The Evolution of AI: From Text Prediction to Autonomous Reasoning

Prediction Machines -> Thinking Machines -> Autonomous Thinking Machines

Aug 04, 2025

I have been jotting some thoughts, which appear and feel more like High-Level Generalizations. So a little patch of notes, of sorts, follows below. It keeps my views grounded in expectation setting. Given the fast-evolving (Proto) Agentic-Multimodel-Language space with an overwhelming amount of model releases (typically accompanied by amazing technical papers), consider the below my “Bird’s Eye View” that helps and “Guides to Understanding Modern AI Development and the Path to Truly Intelligent Systems”. I especially find Nathan Lambert’s Framework helpful and have generously applied it here.

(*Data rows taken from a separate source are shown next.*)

(** X2. [makeGraph] never changes or removes an object that was in the
    store before the call, whether it returns or raises: all it adds are
    new objects. *)
Theorem makeGraph_keeps_objects self (pipeline : list nat) h l td :
  h !! l = Some td →
  (makeGraph (QuantumGraph := QuantumGraph) name self pipeline h).2 !! l = Some td.
Proof.
  intros Hl. eapply lookup_weaken; [exact Hl|].
  unfold makeGraph. rewrite bind_unfold.
  pose proof (mapM_extends (_loadTaskClass self) pipeline h
                (_loadTaskClass_extends self)) as Hload.
  destruct (mapM _ _ _) as [[e|taskList] h1]; [done|]. simpl in Hload.
  rewrite bind_unfold.
  pose proof (buildIODatasets_store self taskList h1) as Hio.
  destruct (buildIODatasets _ _ _ _) as [[e|[ins outs]] h2];
    simpl in Hio; subst h2; done.
Qed.

(** X4. [_loadTaskClass] is idempotent: called on the reference it has
    returned, it returns that reference again and leaves the store as it
    is. *)
Theorem _loadTaskClass_idempotent self l h l' h' :
  _loadTaskClass self l h = (inr l', h') →
  _loadTaskClass self l' h' = (inr l', h').
Proof.
  intros Hrun. destruct (h !! l) as [td|] eqn:Hl.
  - destruct (taskClass td) as [tClass|] eqn:Hc.
    + rewrite (_loadTaskClass_loaded _ _ _ _ _ Hl Hc) in Hrun. simplify_eq.
      by eapply _loadTaskClass_loaded.
    + destruct (loadTaskClass (taskFactory self) (taskName td))
        as [e|[tClass tName]] eqn:Hf.
      * by rewrite (_loadTaskClass_failed _ _ _ _ _ Hl Hc Hf) in Hrun.
      * rewrite (_loadTaskClass_resolved _ _ _ _ _ _ Hl Hc Hf) in Hrun.
        simplify_eq. eapply _loadTaskClass_loaded; [apply lookup_insert_eq|done].
  - by rewrite (_loadTaskClass_invalid _ _ _ Hl) in Hrun.
Qed.

(** ** Loading all classes *)

Lemma loadable_inv self h l :
  loadable self h l →
  ∃ td, h !! l = Some td ∧
    (is_Some (taskClass td) ∨
     taskClass td = None ∧
     ∃ tClass tName,
       loadTaskClass (taskFactory self) (taskName td) = inr (tClass, tName)).
Proof.
  unfold loadable. destruct (h !! l) as [td|]; [|done]. intros Hl.
  exists td. split; [done|]. destruct (taskClass td) as [tClass|]; [left; by eexists|].
  right. split; [done|].
  destruct (loadTaskClass _ _) as [e|[tClass tName]]; [done|by eexists _, _].
Qed.

Lemma loadable_weaken self h h1 l :
  h ⊆ h1 → loadable self h l → loadable self h1 l.
Proof.
  intros Hsub Hl. destruct (loadable_inv _ _ _ Hl) as (td & Htd & _).
  unfold loadable in *. by rewrite Htd in Hl; rewrite (lookup_weaken _ _ _ _ Htd Hsub).
Qed.

Lemma _loadTaskClass_loadable self h l :
  loadable self h l →
  ∃ l1 h1, _loadTaskClass self l h = (inr l1, h1) ∧ h ⊆ h1 ∧ loadedFrom h h1 l l1.
Proof.
  intros (td & Hl & [[tClass Hc]|(Hc & tClass & tName & Hf)])%loadable_inv.
  - exists l, h. rewrite (_loadTaskClass_loaded _ _ _ _ _ Hl Hc).
    split_and!; [done..|]. exists td, td. rewrite Hc. split_and!; by eauto.
  - eexists _, _. rewrite (_loadTaskClass_resolved _ _ _ _ _ _ Hl Hc Hf).
    pose proof (fresh_loc_unused h) as Hfresh.
    split_and!; [done|by apply insert_subseteq|].
    eexists td, _. split_and!; [done|apply lookup_insert_eq|by eexists|done|done|].
    rewrite Hc. by intros [? ?].
Qed.

Lemma loadedFrom_weaken h h1 h2 l l' :
  h1 ⊆ h2 → loadedFrom h h1 l l' → loadedFrom h h2 l l'.
Proof.
  intros Hsub (td & td' & ? & Hl' & ?). exists td, td'.
  split; [done|]. split; [|done]. by eapply lookup_weaken.
Qed.

Lemma loadedFrom_strengthen h h1 h2 l l' :
  h ⊆ h1 → is_Some (h !! l) → loadedFrom h1 h2 l l' → loadedFrom h h2 l l'.
Proof.
  intros Hsub [td0 Hl0] (td & td' & Hl & ?).
  rewrite (lookup_weaken _ _ _ _ Hl0 Hsub) in Hl. simplify_eq. by exists td, td'.
Qed.

Lemma Forall2_impl_Forall_l {A B} (P : A → Prop) (R R' : A → B → Prop)
    (xs : list A) (ys : list B) :
  Forall P xs → Forall2 R xs ys → (∀ x y, P x → R x y → R' x y) → Forall2 R' xs ys.
Proof.
  intros HP HR Himpl. induction HR as [|x y xs ys HR _ IH]; [constructor|].
  apply Forall_cons in HP as [? ?]. constructor; eauto.
Qed.

Lemma mapM_loadTaskClass self (pipeline : list nat) h :
  Forall (loadable self h) pipeline →
  ∃ taskList h',
    mapM (_loadTaskClass self) pipeline h = (inr taskList, h') ∧
    h ⊆ h' ∧ Forall2 (loadedFrom h h') pipeline taskList.
Proof.
  revert h. induction pipeline as [|l pipeline IH]; intros h Hall.
  { exists [], h. split_and!; [done..|constructor]. }
  apply Forall_cons in Hall as [Hl Hall].
  destruct (_loadTaskClass_loadable _ _ _ Hl) as (l1 & h1 & Hrun & Hsub & Hfrom).
  destruct (IH h1) as (taskList & h' & Hruns & Hsub' & Hfroms).
  { eapply Forall_impl; [exact Hall|]. intros x. by apply loadable_weaken. }
  exists (l1 :: taskList), h'. cbn [mapM].
  rewrite bind_unfold, Hrun, bind_unfold, Hruns. split_and!; [done|by etrans|].
  constructor; [by eapply loadedFrom_weaken|].
  eapply (Forall2_impl_Forall_l _ _ _ _ _ Hall Hfroms).
  intros x y (td & Hx & _)%loadable_inv. by apply loadedFrom_strengthen.
Qed.

(** X11. The list comprehension of [makeGraph]: on references that are in
    use and whose classes are set or known to the factory, it returns,
    in the order of the pipeline, one reference per task to an object
    with a class and with the config and label of the task (the task's
    own object if it had a class); the store only gains objects. *)
Theorem load_all_tasks self (pipeline : list nat) h :
  Forall (loadable self h) pipeline →
  ∃ taskList h',
    mapM (_loadTaskClass self) pipeline h = (inr taskList, h') ∧
    h ⊆ h' ∧ Forall2 (loadedFrom h h') pipeline taskList.
Proof. apply mapM_loadTaskClass. Qed.

Lemma loaded_resolvedAt h h' (pipeline taskList : list nat) :
  Forall2 (loadedFrom h h') pipeline taskList →
  ∃ tds, resolvedAt h' taskList tds.
Proof.
  induction 1 as [|l l' pipeline taskList (td & td' & _ & Hl' & Hc & _) _ [tds IH]].
  - exists []. constructor.
  - exists (td' :: tds). by constructor.
Qed.

(** X1. On a pipeline of references that are in use, whose classes are
    set or known to the factory, [makeGraph] raises nothing and returns
    [None]: once the classes are loaded, [buildIODatasets] cannot fail.
    The store it leaves extends the one it was given. *)
Theorem makeGraph_total self (pipeline : list nat) h :
  Forall (loadable self h) pipeline →
  ∃ h', makeGraph (QuantumGraph := QuantumGraph) name self pipeline h = (inr None, h') ∧
        h ⊆ h'.
Proof.
  intros Hall.
  destruct (mapM_loadTaskClass self pipeline h Hall) as (taskList & h' & Hload & Hsub & Hfrom).
  destruct (loaded_resolvedAt _ _ _ _ Hfrom) as [tds Hres].
  destruct (buildIODatasets_result name self taskList tds h' Hres)
    as (ins & outs & Hio & _).
  exists h'. split; [|done]. unfold makeGraph.
  by rewrite bind_unfold, Hload, bind_unfold, Hio.
Qed.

There are many expert guides out there, wonderful books and especially wonderful technical substacks (which i follow in a very long list of followings) by subject matter experts, in too many fields to mention. Thank you for writing and sharing in your space. I appreciate it. I take inspiration and interpret information helpful to me. We are fortunate to be living in such an exciting space, as imperfect as it is. But it inspires me to no end.

Note: When AI Models are provided as examples, the list is limited and non-exhaustive.

A likely longer piece will follow at some point.

A High-Level View of The Three-Stage Evolution of AI

Note that timelines blend into each other, and there is no hard cut-off. As mentioned, I find these views helpful. Views my own.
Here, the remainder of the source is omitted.